Ártico e Nordeste brasileiro coincidem nas mudanças climáticas, afirmam cientistas

Os rios da região do Semiárido brasileiro passam por um processo semelhante ao observado nos rios da região Ártica, segundo estudo/Foto: montagem sobre as fotos de JUAN-VIDAL e Glauco Umbelino

O Nordeste do Brasil, famoso por sua aridez, teria alguma semelhança com o Ártico, região que logo remete ao gelo e ao frio quando é citada? A resposta é sim, de acordo com a teoria intitulada “Paradoxo do Ártico”, vencedora do Prêmio Fundação Bunge 2011 de Oceanografia, na categoria “Vida e Obra”.

O premiado foi Luiz Drude de Lacerda, professor do Laboratório de Biogeoquímica Costeira da Universidade Federal do Ceará (UFC) e membro do Instituto Nacional de Ciência e Tecnologia (INCT) de Transferência de Materiais Continente-Oceano.

Segundo a teoria de Lacerda, os rios da região do Semiárido brasileiro passam por um processo semelhante ao observado nos rios da região Ártica – uma das mais afetadas pelas mudanças climáticas globais. No Ártico, de acordo com o pesquisador, um aumento generalizado da temperatura afeta o degelo, “prendendo” as massas de água dos rios por mais tempo nas zonas de estuários. Com isso, há um aumento da mobilização e incorporação biológica de poluentes, incluindo o mercúrio.

“A teoria foi construída a partir de dados que jamais imaginamos que poderiam nos levar a uma nova teoria. Logo no início de nossos trabalhos no Nordeste ficamos surpresos em relação aos níveis de mercúrio encontrados nos rios, que eram comparáveis a zonas do Sudeste onde a atividade antrópica (humana) é muito maior. Não havia explicação para essa quantidade de mercúrio”, explicou Lacerda à Agência Fapesp.

Incidência de mercúrio

Os cientistas, entretanto, perceberam que havia semelhanças inesperadas entre a hidrodinâmica dos rios nordestinos e dos rios árticos, onde também há altos níveis de mercúrio. No Ártico, o mar congelado bloqueia o fluxo de água doce no inverno e o libera no verão. No Nordeste, é a própria maré que invade as áreas de manguezais e bloqueia o baixo fluxo de água dos rios. Eles ficam barrados por até oito meses ao ano.

“O modelo conceitual mostra semelhanças muito grandes entre os dois contextos. Com o aumento do tempo de residência da massa de água na região do estuário, há uma mobilização maior de mercúrio biodisponível. Isso permite uma aceleração dos biogeoquímicos de transformação do mercúrio, em especial a metilação e a complexação orgânica”, afirmou Lacerda.

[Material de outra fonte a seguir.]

(* ===== verification/NsProps.v ===== *)
(** * The QRTR name server: properties of the whole server

    [ctrl_port_fn] and the main loop, on every datagram and every environment:
    no fault, the invariant, isolation between nodes and between local ports,
    and what the commands do and announce. *)
From S2P Require Import Prelude CString Hash Map MapFacts Qrtr NameServer NsFacts.

(** What [recvfrom] can deliver into the 4096-byte buffer. *)
Record received_ok (r : received) : Prop := {
  rv_len : rc_len r <= sizeof_buf;
  rv_buf : zlen (rc_buf r) = sizeof_buf;
  rv_bytes : bytes_ok (rc_buf r);
  rv_sq : sq_ok (rc_sq r) }.

Lemma le32_to_cpu_u32 buf off :
  bytes_ok buf -> 0 <= off -> off + 4 <= zlen buf ->
  exists x, le32_to_cpu buf off = Done x /\ is_u32 x.
Proof.
  intros Hb Ho Hl. unfold le32_to_cpu, is_u32.
  assert (E : read_mem buf off 4 = Done (take (Z.to_nat 4) (drop (Z.to_nat off) buf))).
  { apply read_mem_done. split_and!; [lia..|done]. }
  pose proof (read_mem_bytes _ _ _ _ Hb E) as Hok. pose proof (read_mem_length _ _ _ _ E) as Hlen.
  rewrite E. eexists. split; [done|]. pose proof (le_value_range _ Hok).
  rewrite Hlen in *. lia.
Qed.

Section port.
Context (e : env) (Hlim : calloc_limit e).

(** One field of the message. *)
Lemma runs_field r off s Q :
  received_ok r -> 0 <= off <= 16 -> (forall x, is_u32 x -> Q x s) ->
  runs (lift (le32_to_cpu (rc_buf r) off)) s Q.
Proof.
  intros [_ Hb Hby _] Ho HQ. unfold sizeof_buf in Hb.
  destruct (le32_to_cpu_u32 (rc_buf r) off) as (x & E & Hx); [done|lia|lia|].
  eapply runs_lift; [exact E|]. auto.
Qed.

(** A local sender other than with a BYE changes no entry but its own. *)
Definition local_effect (c : Z) (from : sockaddr_qrtr) (s s' : ns_state) : Prop :=
  c <> QRTR_TYPE_BYE -> sq_node from = local_id s ->
  only_port (sq_node from) (sq_port from) s s'.

Lemma same_tables_effect c from s s' :
  sq_ok from -> (forall n, is_u32 n -> table_at s' n = table_at s n) -> local_effect c from s s'.
Proof. intros [Hn _] Ht _ _. by apply only_port_tables, Ht. Qed.

Lemma target_local s from n p :
  sq_node from = local_id s -> target s from n p = (sq_node from, sq_port from).
Proof. unfold target. intros ->. by rewrite Z.eqb_refl. Qed.

Ltac field := apply runs_field; [done | unfold off_service, off_instance, off_node, off_port; lia |]; intros ? ?.
(* ===== verification/QmiRef.v ===== *)
(** * The QMI encoder and a reference encoder

    The reference computes the bytes of a message from the table and the structure,
    without a destination buffer, offsets into it, or remaining space.  [qmi_encode]
    is shown to write exactly these bytes whenever they fit. *)
From S2P Require Import Prelude CString Hash Qrtr Qmi.
#[local] Open Scope Z_scope.

(** [n] bytes of the structure. *)
Definition peek (c : list Z) (off n : Z) : option (list Z) :=
  if (0 <=? off) && (0 <=? n) && (off + n <=? zlen c)
  then Some (take (Z.to_nat n) (drop (Z.to_nat off) c)) else None.
Definition peek_string (c : list Z) (off : Z) : option Z :=
  match strlen_at c off with Done l => Some l | _ => None end.

(** A TLV on the outermost level, the bare data below it. *)
Definition tlv (level ty : Z) (data : list Z) : list Z :=
  if level =? 1 then [ty; Z.land (zlen data) 0xff; Z.land (Z.shiftr (zlen data) 8) 0xff] ++ data else data.

Definition nested_wire : Type := option (list qmi_elem_info) -> Z -> Z -> option (list Z).

(** The structures of an array, one after the other. *)
Fixpoint wire_structs (sub : nested_wire) (t : option (list qmi_elem_info)) (n : nat) (so size level : Z)
    : option (list Z) :=
  match n with
  | O => Some []
  | S n' => w ← sub t so level; ws ← wire_structs sub t n' (so + size) size level; Some (w ++ ws)
  end.

(** The data of one entry: [n] elements at [so]; strings consist of bytes. *)
Definition wire_data (sub : nested_wire) (ei : qmi_elem_info) (n : Z) (c : list Z) (so level : Z) : option (list Z) :=
  if n <? 0 then None else
  match data_type ei with
  | QMI_STRUCT => wire_structs sub (ei_array ei) (Z.to_nat n) so (elem_size ei) (level + 1)
  | QMI_STRING =>
      l ← peek_string c so;
      if (elem_len ei <? l) || negb (elem_size ei =? 1) then None
      else s ← peek c so l;
           Some ((if level =? 1 then [] else le_bytes (Z.to_nat (string_width ei)) l) ++ s)
  | QMI_EOTI | QMI_OPT_FLAG | QMI_DATA_LEN => None
  | _ => peek c so (n * elem_size ei)
  end.

(** The entries of a table; [pre] is the length already written for the next one. *)
Fixpoint wire_fields (sub : nested_wire) (n : nat) (t : list qmi_elem_info) (dlen : Z) (pre : list Z)
    (c : list Z) (s0 level : Z) : option (list Z) :=
  match n with
  | O => None
  | S n' =>
      ei ← head t;
      if is_type QMI_EOTI ei then match pre with [] => Some [] | _ => None end
      else
        dlen ← enc_count ei dlen;
        let so := s0 + offset ei in
        match data_type ei with
        | QMI_OPT_FLAG =>
            b ← peek c so 1;
            if negb (le_value b =? 0) then wire_fields sub n' (tail t) dlen pre c s0 level
            else match skip_to_next_elem t level with
                 | Done t' => wire_fields sub n' t' dlen pre c s0 level
                 | _ => None
                 end
        | QMI_DATA_LEN =>
            b ← peek c so (elem_size ei);
            if 4 <? elem_size ei then None
            else
              let v := le_value (b ++ drop (length b) (le_bytes 4 dlen)) in
              let l := pre ++ le_bytes (Z.to_nat (len_width ei)) v in
              if v =? 0 then
                match skip_to_next_elem (tail t) level with
                | Done t' => w ← wire_fields sub n' t' v [] c s0 level; Some (tlv level (tlv_type ei) l ++ w)
                | _ => None
                end
              else if level =? 1 then wire_fields sub n' (tail t) v l c s0 level
              else w ← wire_fields sub n' (tail t) v [] c s0 level; Some (l ++ w)
        | _ =>
            d ← wire_data sub ei dlen c so level;
            w ← wire_fields sub n' (tail t) dlen [] c s0 level;
            Some (tlv level (tlv_type ei) (pre ++ d) ++ w)
        end
  end.

(** The bytes of the structure at [so]. *)
Fixpoint wire (fuel : nat) (c : list Z) (t : option (list qmi_elem_info)) (so level : Z) : option (list Z) :=
  match fuel with
  | O => None
  | S fuel' =>
      match t with
      | None => Some []
      | Some t => wire_fields (wire fuel' c) (S (length t)) t 0 [] c so level
      end
  end.

(** ** Single steps of the reference encoder *)

Lemma wire_unfold fuel c t so level :
  wire (S fuel) c (Some t) so level = wire_fields (wire fuel c) (S (length t)) t 0 [] c so level.
Proof. done. Qed.

Section Steps.
Context (sub : nested_wire) (n : nat) (ei : qmi_elem_info) (t : list qmi_elem_info) (c : list Z) (s0 level : Z).

Lemma wire_end dlen : data_type ei = QMI_EOTI -> wire_fields sub (S n) (ei :: t) dlen [] c s0 level = Some [].
Proof. intros E. cbn [wire_fields head mbind option_bind]. unfold is_type. by rewrite E. Qed.
Lemma wire_flag dlen pre b t' : data_type ei = QMI_OPT_FLAG -> array_type ei = NO_ARRAY ->
  peek c (s0 + offset ei) 1 = Some [b] -> skip_to_next_elem (ei :: t) level = Done t' ->
  wire_fields sub (S n) (ei :: t) dlen pre c s0 level =
  wire_fields sub n (if b =? 0 then t' else t) 1 pre c s0 level.
Proof.
  intros E Ea Hp Hs. cbn [wire_fields head mbind option_bind]. unfold is_type, enc_count. rewrite E, Ea.
  cbn [mbind option_bind]. change (bool_decide _) with false. cbn [mbind option_bind]. rewrite Hp, Hs.
  cbn [mbind option_bind le_value tail]. rewrite Z.mul_0_r, Z.add_0_r. by destruct (b =? 0).
Qed.
Lemma wire_entry_data dlen k pre d : is_type QMI_EOTI ei = false -> is_type QMI_OPT_FLAG ei = false ->
  is_type QMI_DATA_LEN ei = false -> enc_count ei dlen = Some k ->
  wire_data sub ei k c (s0 + offset ei) level = Some d ->
  wire_fields sub (S n) (ei :: t) dlen pre c s0 level =
  (w ← wire_fields sub n t k [] c s0 level; Some (tlv level (tlv_type ei) (pre ++ d) ++ w)).
Proof.
  intros E1 E2 E3 Hc Hd. cbn [wire_fields head mbind option_bind]. rewrite E1, Hc. cbn [mbind option_bind tail].
  unfold is_type in *. destruct (data_type ei) eqn:Et; try done; by rewrite Hd.
Qed.
Lemma wire_len dlen pre b v : level = 1 -> data_type ei = QMI_DATA_LEN -> array_type ei = NO_ARRAY ->
  elem_size ei = 1 -> peek c (s0 + offset ei) 1 = Some [b] -> b = v -> v <> 0 ->
  wire_fields sub (S n) (ei :: t) dlen pre c s0 level = wire_fields sub n t v (pre ++ le_bytes 1 v) c s0 level.
Proof.
  intros -> E Ea Hs Hp -> Hv. cbn [wire_fields head mbind option_bind]. unfold is_type, enc_count. rewrite E, Ea.
  cbn [mbind option_bind]. change (bool_decide _) with false. cbn [mbind option_bind]. unfold len_width. rewrite Hs, Hp.
  cbn [mbind option_bind Z.ltb Z.compare Pos.compare Pos.compare_cont].
  assert (Hle : le_value ([v] ++ drop (length [v]) (le_bytes 4 1)) = v).
  { change (drop (length [v]) (le_bytes 4 1)) with [0; 0; 0]. cbn [app le_value]. lia. }
  rewrite Hle, (proj2 (Z.eqb_neq v 0)) by done. done.
Qed.
End Steps.
(** The whole table. *)
Lemma encode_loop_spec k st :
  inv st -> entries_ok entry level (e_ei st) = true -> (length (e_ei st) <= k)%nat ->
  (level = 1 -> strings_ok (e_ei st) src s0) -> (level = 1 -> e_flag st = false) ->
  (level <> 1 -> e_bytes st + 3 <= obl \/ starts_solid (e_ei st) = true) ->
  returns (encode_loop enc (S k) st src s0 obl level)
    (enc_post d lim obl (if level =? 1 then 0 else 3) out0).
Proof.
  revert st. induction k as [|k IH]; intros st Hinv Hes Hk Hstr Hfl Hsol.
  { apply entries_ok_cons in Hes as (ei & t & E & _). rewrite E in Hk. cbn in Hk. lia. }
  remember (S k) as k'. cbn [encode_loop]. subst k'.
  pose proof Hes as Hes'. apply entries_ok_cons in Hes' as (ei & t & Et & Hei). unfold ei_at. rewrite Et at 1. cbn [head]. run.
  destruct (is_type QMI_EOTI ei) eqn:Heo.
  { apply returns_done. split; [apply Hinv|]. right. cbn [snd]. destruct Hinv as [_ _ _ _ _ Hb _].
    rewrite s32_small by lia. destruct (level =? 1) eqn:El; reflect_bools; [lia|].
    destruct (Hsol El) as [?|Hs]; [lia|]. rewrite Et in Hs. cbn in Hs. by rewrite Heo in Hs. }
  destruct (enc_count ei (e_dlen st)) as [n|] eqn:Ec.
  2:{ apply returns_done. split; [apply Hinv|]. by left. }
  apply returns_bind. eapply returns_mono; [by apply (enc_elem_spec st ei t n)|].
  intros [st1|[out rc]] Hst1; [|apply returns_done; destruct Hst1; split; [done|by left]].
  destruct (Hei eq_refl) as (He & _). apply entry_ok_inv in He as (_ & _ & _ & _ & _ & _ & _ & Hty).
  apply returns_bind. eapply returns_mono; [by eapply enc_tlv_spec|].
  intros st2 [(H1 & H2 & H3 & H4 & H5 & H6) Hf2]. apply IH; try done; [lia| |].
  - intros El x Hx Hxs. apply (Hstr El); auto.
  - intros El. left. apply H6; [done|]. destruct (Hsol El) as [?|Hs]; [by left|]. right.
    rewrite Et in Hs. cbn in Hs. apply andb_true_iff in Hs as [_ Hs%negb_true_iff].
    unfold is_type in Hs. by apply bool_decide_eq_false in Hs.
Qed.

Os estudos realizados no rio Jaguaribe, no Ceará, mostraram que há um aumento da exportação de mercúrio biodisponível nos períodos de seca, quando ocorre maior tempo de residência das águas no estuário. “O fenômeno tem se intensificado com as mudanças climáticas globais. E sabemos desde o início dos estudos do Painel Intergovernamental de Mudanças Climáticas (IPCC) que há uma redução de chuvas no Nordeste de cerca de 5,6 milímetros ao ano, em média.”
A redução pode ser três vezes mais severa na estação seca. Além das mudanças climáticas, a diminuição da quantidade de água disponível – com a construção de número cada vez maior de barragens – intensifica ainda mais o processo. O fenômeno já está em curso e a previsão é que ele aumente – Luiz Lacerda.

A Fapesp e a Fundação Bunge realizaram na segunda-feira, 12 de setembro, em São Paulo, o Simpósio Científico sobre Oceanografia e Defesa Sanitária Animal e Vegetal. O evento debateu avanços obtidos nas respectivas áreas, que foram tema do Prêmio Fundação Bunge 2011. Lacerda participou do encontro ao expor seu trabalho premiado. A premiação será realizada nesta terça-feira (13), às 19h30, em cerimônia no Palácio dos Bandeirantes, sede do governo paulista.

* Publicado originalmente no site EcoD.